少年はうまくとぼけて男から自分の部屋を聞き出します。

一方、咲は、アパートの前で少年が出てくるのを待っていましたが、少年がなかなか出てこないので焦ります。
帰国する飛行機の出発時間が迫っているようです。
近くにいた警官にも不審な目で見られ、もう待っていられないと判断した咲は、アパートから出てきた男に少年の部屋番号を聞いて中に入ります。

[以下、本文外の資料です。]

(* ===== verification/Paging.v ===== *)
(** * The 1 MB page of a listing

    [get_products] answers [response['Items']] of one [table.query] call
    (lines 54-61) and never reads [response['LastEvaluatedKey']]; the
    service returns at most 1 MB of items per call ([Table.query_page]).
    This file proves what that means for a client:
    - a tenant whose products hold more than 1 MB of data is listed
      partially: the answer is a proper prefix of the partition, and the
      query reported the [LastEvaluatedKey] the handler drops (C28);
    - a client that only knows what listings show can still empty a
      tenant: rounds of "list, then DELETE each listed id" end with an
      empty listing within as many rounds as the tenant has products
      (C29).  The proof is the usual termination argument: an invariant
      ([healthy]) kept by every round and a measure (the number of the
      tenant's products) that every round with a non-empty listing
      decreases. *)

From stdpp Require Import base strings list gmap sorting.
From Stdlib Require Import ZArith String.
From S2P Require Import Prelude PyValue Table Json Timestamp Handler Api Refinement Liveness.

Local Open Scope string_scope.

(** ** A listing larger than a page *)

Lemma query_page_truncated l :
  Forall (fun kv => item_size kv.2 <= page_limit)%Z l -> (page_limit < items_size l)%Z ->
  exists kv r, l = ((query_page l).1 ++ kv :: r)%list /\ (query_page l).2 <> None.
Proof.
  intros Hl Hsz. destruct (query_page_split l) as (r & Heq & Hiff).
  assert (Hn : (query_page l).2 <> None) by (rewrite (query_page_complete l Hl); lia).
  destruct r as [|kv r]; [by destruct Hn; apply Hiff|]. by exists kv, r.
Qed.

Lemma partition_within_page t tid :
  items_bounded t -> Forall (fun kv => item_size kv.2 <= page_limit)%Z (partition t tid).
Proof.
  intros Hb. apply Forall_forall. intros kv (Hl & _)%elem_of_partition.
  pose proof (map_Forall_lookup_1 _ _ _ _ Hb Hl) as H. cbv beta in H.
  unfold item_limit, page_limit in *. lia.
Qed.

(** C28. The listing drops what does not fit in one page: on a healthy
    table whose items are within 400 KB, when a tenant's products hold
    more than 1 MB of data, the query of [get_products] reports a
    [LastEvaluatedKey] and the listing answers 200 with the items of a
    proper prefix of the tenant's partition only: the products after it
    (at least one) are missing from the answer. *)
Theorem listing_truncated w tid :
  healthy w -> items_bounded (w_table w) -> tid <> "" ->
  (page_limit < items_size (partition (w_table w) tid))%Z ->
  exists l kv r,
    partition (w_table w) tid = (l ++ kv :: r)%list /\
    (exists out, api_query (w_table w) (PyStr tid) = Ok out /\ q_last_key out <> None /\
                 q_items out = map (fun kv => PyDict (deser_item kv.2)) l) /\
    lambda_handler (list_event tid) PyNone w =
      (Ok (mk_response 200 (json_dumps (PyList (map (fun kv => PyDict (deser_item kv.2)) l)))), w).
Proof.
  intros Hw Hb Ht Hsz.
  destruct (query_page_truncated _ (partition_within_page _ tid Hb) Hsz) as (kv & r & Hl & Hn).
  exists (query_page (partition (w_table w) tid)).1, kv, r. split; [done|]. split.
  - exists (page_output (partition (w_table w) tid)).
    split; [by apply query_ok; [apply Hw|]|]. split; [by rewrite page_output_last_key|].
    apply page_output_items.
  - rewrite lambda_list_event. by apply get_products_ok; [apply Hw|].
Qed.

(** ** What a listing shows *)

Section Rounds.
Implicit Types (w : world table).

(** The ids a listing of [tid] shows: those of the first page. *)
Definition page_ids w tid : list string :=
  (fun kv => kv.1.2) <$> (query_page (partition (w_table w) tid)).1.

(** The listing answers the items of the first page, and the
    [product_id] fields of those items are [page_ids]. *)
Lemma list_event_page w tid :
  healthy w -> tid <> "" ->
  lambda_handler (list_event tid) PyNone w =
    (Ok (mk_response 200 (json_dumps (PyList (map (fun kv => PyDict (deser_item kv.2))
                                         (query_page (partition (w_table w) tid)).1)))), w) /\
  map (fun kv => dict_lookup (deser_item kv.2) "product_id") (query_page (partition (w_table w) tid)).1
    = map (fun p => Some (PyStr p)) (page_ids w tid).
Proof.
  intros [Hf Hwf] Ht. split; [by rewrite lambda_list_event, get_products_ok|].
  unfold page_ids. apply map_fmap_ext. intros [k it] Hin.
  apply elem_of_query_page, elem_of_partition in Hin as [Hl _].
  destruct (map_Forall_lookup_1 _ _ _ _ Hwf Hl) as (_ & _ & Hp & _).
  cbn [fst snd] in *. by rewrite (attr_lookup_deser _ _ _ Hp).
Qed.

Lemma page_ids_nil w tid : page_ids w tid = [] -> partition (w_table w) tid = [].
Proof. unfold page_ids. destruct (partition (w_table w) tid); [done|]. by cbn; case_match. Qed.

Lemma page_ids_partition w tid kv :
  kv ∈ (query_page (partition (w_table w) tid)).1 -> kv ∈ partition (w_table w) tid.
Proof. apply elem_of_query_page. Qed.

(** A listing followed by the DELETE requests for the ids it shows. *)
Definition round_events (tid : string) (ids : list string) : list pyval :=
  list_event tid :: map (delete_event tid) ids.

(** [n] rounds of a client emptying [tid]: it stops when the listing is
    empty. *)
Fixpoint cleanup_rounds (n : nat) (tid : string) w : world table :=
  match n with
  | O => w
  | S n' =>
      match page_ids w tid with
      | [] => w
      | ids => cleanup_rounds n' tid (handle_all (round_events tid ids) w).2
      end
  end.

(** One round: the listing changes nothing, the deletes remove the listed
    keys. *)
Lemma round_run w tid :
  healthy w -> tid <> "" ->
  let w1 := (handle_all (round_events tid (page_ids w tid)) w).2 in
  healthy w1 /\ tbl_items (w_table w1) = delete_keys tid (page_ids w tid) (tbl_items (w_table w)).
Proof.
  intros Hw Ht w1. unfold w1, round_events. cbn [handle_all].
  rewrite (proj1 (list_event_page w tid Hw Ht)).
  destruct (delete_events_run w tid (page_ids w tid) Hw Ht) as (_ & Hitems & Hw1).
  { apply (partition_ids_nonempty (w_table w) tid); [apply Hw | apply page_ids_partition]. }
  destruct (handle_all (map (delete_event tid) (page_ids w tid)) w) as [rs w2].
  by cbn [fst snd] in *.
Qed.

(** A round whose listing is not empty shrinks the tenant. *)
Lemma round_shrinks w tid :
  healthy w -> tid <> "" -> page_ids w tid <> [] ->
  (List.length (partition (w_table (handle_all (round_events tid (page_ids w tid)) w).2) tid)
   < List.length (partition (w_table w) tid))%nat.
Proof.
  intros Hw Ht Hne. destruct (round_run w tid Hw Ht) as [_ Hitems].
  set (w1 := (handle_all _ w).2) in *.
  destruct (query_page (partition (w_table w) tid)).1 as [|kv page] eqn:Hp;
    [by unfold page_ids in Hne; rewrite Hp in Hne|].
  assert (Hkv : kv ∈ partition (w_table w) tid) by (apply page_ids_partition; rewrite Hp; left).
  assert (Hid : kv.1.2 ∈ page_ids w tid) by (unfold page_ids; rewrite Hp; left).
  apply (Nat.lt_le_trans _ (List.length (kv :: partition (w_table w1) tid))); [cbn; lia|].
  apply NoDup_incl_length.
  - apply NoDup_ListNoDup, NoDup_cons_2; [|apply partition_NoDup].
    intros Hin. apply (partition_delete_keys (w_table w) (w_table w1) tid _ kv Hitems) in Hin.
    naive_solver.
  - intros x Hx. rewrite <- list_elem_of_In in Hx |- *.
    apply elem_of_cons in Hx as [->|Hx]; [done|].
    by apply (partition_delete_keys (w_table w) (w_table w1) tid _ x Hitems) in Hx as [? _].
Qed.

(** Enough rounds empty the tenant: as many as it has products. *)
Lemma cleanup_rounds_spec n w tid :
  healthy w -> tid <> "" -> (List.length (partition (w_table w) tid) <= n)%nat ->
  let w' := cleanup_rounds n tid w in
  healthy w' /\ partition (w_table w') tid = [] /\
  (forall k, k.1 <> tid -> tbl_items (w_table w') !! k = tbl_items (w_table w) !! k).
Proof.
  revert w. induction n as [|n IH]; intros w Hw Ht Hn; cbv zeta; cbn [cleanup_rounds].
  { split; [done|]. split; [|done]. apply length_zero_iff_nil. lia. } destruct (page_ids w tid) as [|p ps] eqn:E.
  { split; [done|]. split; [by apply page_ids_nil | done]. }
  rewrite <- E. pose proof (round_shrinks w tid Hw Ht ltac:(by rewrite E)) as Hlt.
  destruct (round_run w tid Hw Ht) as [Hw1 Hitems].
  destruct (IH _ Hw1 Ht ltac:(lia)) as (Hw2 & Hnil & Hframe).
  split; [done|]. split; [done|]. intros k Hk. by rewrite Hframe, Hitems, delete_keys_other.
Qed.

End Rounds.

(** C29. A client that only sees listings can empty a tenant: from any
    healthy table, rounds of "GET the tenant's listing, then DELETE each
    id it shows", one after the other through [lambda_handler] and
    stopping at an empty listing, reach within as many rounds as the
    tenant has products a table whose listing answers 200 with an empty
    array; the products of every other tenant are the ones there were. *)
Theorem paginated_cleanup w tid :
  healthy w -> tid <> "" ->
  let w' := cleanup_rounds (List.length (partition (w_table w) tid)) tid w in
  lambda_handler (list_event tid) PyNone w' = (Ok (mk_response 200 (json_dumps (PyList []))), w') /\
  (forall k, k.1 <> tid -> tbl_items (w_table w') !! k = tbl_items (w_table w) !! k).
Proof.
  intros Hw Ht w'. destruct (cleanup_rounds_spec _ w tid Hw Ht (le_n _)) as (Hw' & Hnil & Hframe).
  split; [|done]. rewrite (proj1 (list_event_page w' tid Hw' Ht)). unfold w' at 1. by rewrite Hnil.
Qed.

Lemma paginated_cleanup_witness :
  healthy cleanup_world /\
  let w' := cleanup_rounds (List.length (partition (w_table cleanup_world) "t1")) "t1" cleanup_world in
  lambda_handler (list_event "t1") PyNone w' = (Ok (mk_response 200 (json_dumps (PyList []))), w') /\
  (forall k, k.1 <> "t1" -> tbl_items (w_table w') !! k = tbl_items (w_table cleanup_world) !! k).
Proof.
  split; [apply cleanup_world_healthy|].
  exact (paginated_cleanup cleanup_world "t1" cleanup_world_healthy ltac:(discriminate)).
Defined.

(** ** A tenant larger than a page, for the witness *)

(** An item of 262171 bytes: four of them pass 1 MB. *)
Definition big_item (p : string) : attr_item :=
  [("tenant_id", AS "t1"); ("product_id", AS p); ("name", AS (pad 18 "a"))].

Definition big_world : world table :=
  mk_world (mk_table {[("t1", "p1") := big_item "p1"; ("t1", "p2") := big_item "p2";
                       ("t1", "p3") := big_item "p3"; ("t1", "p4") := big_item "p4"]} None)
           (fun _ => 0%Z) 0 (Timestamp.mk_datetime 2024 3 7 9 5 1 0).

Lemma big_world_healthy : healthy big_world.
Proof.
  split; [reflexivity|].
  repeat (apply map_Forall_insert_2; [repeat split; (reflexivity || discriminate)|]).
  apply map_Forall_empty.
Qed.

Lemma big_world_bounded : items_bounded (w_table big_world).
Proof.
  repeat (apply map_Forall_insert_2; [by vm_compute|]). apply map_Forall_empty.
Qed.

(** The first page holds three of the four products; [p3] is the
    [LastEvaluatedKey]. *)
Example big_world_page :
  q_last_key (page_output (partition (w_table big_world) "t1")) =
    Some [("tenant_id", PyStr "t1"); ("product_id", PyStr "p3")] /\
  page_ids big_world "t1" = ["p1"; "p2"; "p3"].
Proof. split; vm_compute; reflexivity. Qed.

Lemma listing_truncated_witness :
  (page_limit < items_size (partition (w_table big_world) "t1"))%Z /\
  exists l kv r,
    partition (w_table big_world) "t1" = (l ++ kv :: r)%list /\
    (exists out, api_query (w_table big_world) (PyStr "t1") = Ok out /\ q_last_key out <> None /\
                 q_items out = map (fun kv => PyDict (deser_item kv.2)) l) /\
    lambda_handler (list_event "t1") PyNone big_world =
      (Ok (mk_response 200 (json_dumps (PyList (map (fun kv => PyDict (deser_item kv.2)) l)))),
       big_world).
Proof.
  assert (Hsz : (page_limit < items_size (partition (w_table big_world) "t1"))%Z)
    by (vm_compute; reflexivity).
  split; [exact Hsz|].
  exact (listing_truncated big_world "t1" big_world_healthy big_world_bounded
           ltac:(discriminate) Hsz).
Defined.
(** * Forward trajectories through CM1 output: a model of
      [trajectory_test_scripts/forwards_traj_fast.ipynb]

    The notebook advects a swarm of parcels through a time-varying gridded
    wind field.  Its arithmetic is NumPy [float64] arithmetic, so the model
    below computes with Rocq's primitive binary64 floats: not-a-number,
    infinities, signed zeros and rounding are those of IEEE 754, as in the
    program.  Python exceptions ([ValueError], [IndexError],
    [ZeroDivisionError]) are modelled by [None] in the [option] monad.

    Three library routines the notebook calls are modelled from their
    implementation: [numpy.nanmin]/[nanmax] (an [fmin]/[fmax] reduction),
    [scipy.interpolate.interpn] with [method='linear', bounds_error=False]
    (the [_find_indices]/[_evaluate_linear] pair of [RegularGridInterpolator]
    whose lines appear in the traceback stored in the notebook), and
    [scipy.ndimage.uniform_filter] with its default [mode='reflect']. *)

From Stdlib Require Import ZArith List Bool Lia Floats.
Import ListNotations.
Open Scope Z_scope.

(** ** The option monad for Python exceptions *)

Definition bind {A B} (m : option A) (k : A -> option B) : option B :=
  match m with Some a => k a | None => None end.

Notation "x <- m ;; k" := (bind m (fun x => k))
  (at level 61, m at next level, right associativity).
Notation "' p <- m ;; k" := (bind m (fun p => k))
  (at level 61, p pattern, m at next level, right associativity).

Fixpoint mapM {A B} (f : A -> option B) (l : list A) : option (list B) :=
  match l with
  | [] => Some []
  | a :: r => b <- f a ;; bs <- mapM f r ;; Some (b :: bs)
  end.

その様子を見ていた警官は、咲の挙動が不審だったので気になったようです。
そのとき、不審な男女のカップルが逃亡中だという無線が入り、ホワイトハウス前のセキュリティカメラで撮影された画像が送られてきます。
警官も咲を追ってアパートへ。

その頃、少年は自分の部屋に辿り着いていました。
でもその部屋にはまったく見覚えがありません。
壁にはホワイトハウス周辺の地図。
その地図にはランドマークの写真と手書きのメモが貼り付けてあります。
記憶を消去される前に狙っていた相手は大統領だったということでしょうか。
テーブルには銃を改造していた痕跡。
クローゼットには大量の銃と弾薬、そして自分のパスポートも数冊。
すべて偽名のようです。
さらに、写真が2枚。
パンツ一枚の少年達を背景にピースサインを出す少年自身が写っています。
窓ガラスには「ー殺す!」の文字。前半は少年の頭に隠れて見えません。
少年は、自分はテロリストなのではないかと不安になります。

そのとき部屋のチャイムが鳴ります。
ドアの前に立っていたのは咲でした。
咲は、コートを返して欲しいと頼みます。
コートが無理ならポケットの中の財布とパスポートだけでもと。

少年はちょっと待つように告げてドアを閉め、身支度を開始。
咲のパスポートで誕生日を確認し、たくさんある自分のパスポートの中から咲の誕生日に最も近い誕生日のパスポートを選択。
名前は「滝沢朗」。

部屋の前で待つ咲。
そこに、先ほどの警官がやってきます。
警官は送られてきた写真を咲に見せ、そこに写っている少女が咲なのか本人確認を求めます。
部屋の中でその様子に気付いた朗は、咲のコートを自分のコートで隠して部屋から出てきます。
朗は、咲を連れてその場から立ち去ろうとします。
警官は二人を呼びとめ、もう一枚の写真を朗に見せます。
写っているのはピンボケの全裸の少年。
朗はいきなりズボンを下ろし、警官に下半身を見せます。
警官は写真と見比べて、朗と咲を解放。
立ち去る朗は一言。
「あの時は寒かったからね」


その後、二人は警察署へ。
咲が置き去りにした荷物が盗まれたことにして、盗難届けを出しました。
次に日本大使館に行き、盗難にあったことを話して飛行機のチケット代金を立て替えてもらいます。

空港。
咲は朗に尋ねます。
最初に会ったとき、何をしていたのかと。
朗は、留学生の間で流行っているゲームだったと誤魔化します。
逆に朗からワシントンに来た理由を聞かれた咲は、ホワイトハウスに願掛けしに来たことを話します。
でもそのときにはすでに「ここは私たちと全然関係ないところ」だから、その行動には意味が無いと気付いていたようです。

ここで自己紹介。
咲は自分の名前を朗に伝えます。
朗は、自分の名前を度忘れしてしまったので、咲にパスポートを見せます。
パスポートを見た咲は、朗の誕生日が自分の誕生日の1日後だと気付きます。
咲の誕生日は1989年1月6日。
朗の誕生日は1989年1月7日。
咲は自分たちが「昭和最後の七日間」に生まれたとはしゃぎます。

この作品で聖書の記述を暗喩的に使っているなら、この七日間で何らかの「世界」が創られたのかも。
この「世界」の始まりは1989年1月1日ということになります。
アダムとイヴは世界創造から6日後に創られたので、咲はイヴに相当するのかもしれません。
朗の本当の誕生日も1月6日で、彼がアダムなのでしょうか。

朗の気さくな態度に惹かれたのか、咲はつい独り言。
「滝沢くんてもしかしたら私の王子様・・・?」

通路を少し進んだとき、朗が突然立ち止まります。
朗の前にはニュース速報を映す大型ディスプレイ。
東京にミサイルが撃ち込まれたことが報じられています。
二人が向かうのはそんな緊迫した状況の日本。

さて、この作品のタイトルは「東のエデン」ですが、英語表記だと「Eden of The East」です。
EastにTheが付いているので、「東」というのは「東洋」のことでしょうか。
咲と朗が向かう日本がエデンということになるのかも。

と思っていたら、「東のエデン」には別の意味もあるようです。
公式サイトのキーワードに記載されていました。
咲がはじめたリサイクルコミュニティの名称でもあるようです。
とある事情から活動は下火になっているそうで、その理由が気になります。また1つ謎が増えてしまいました。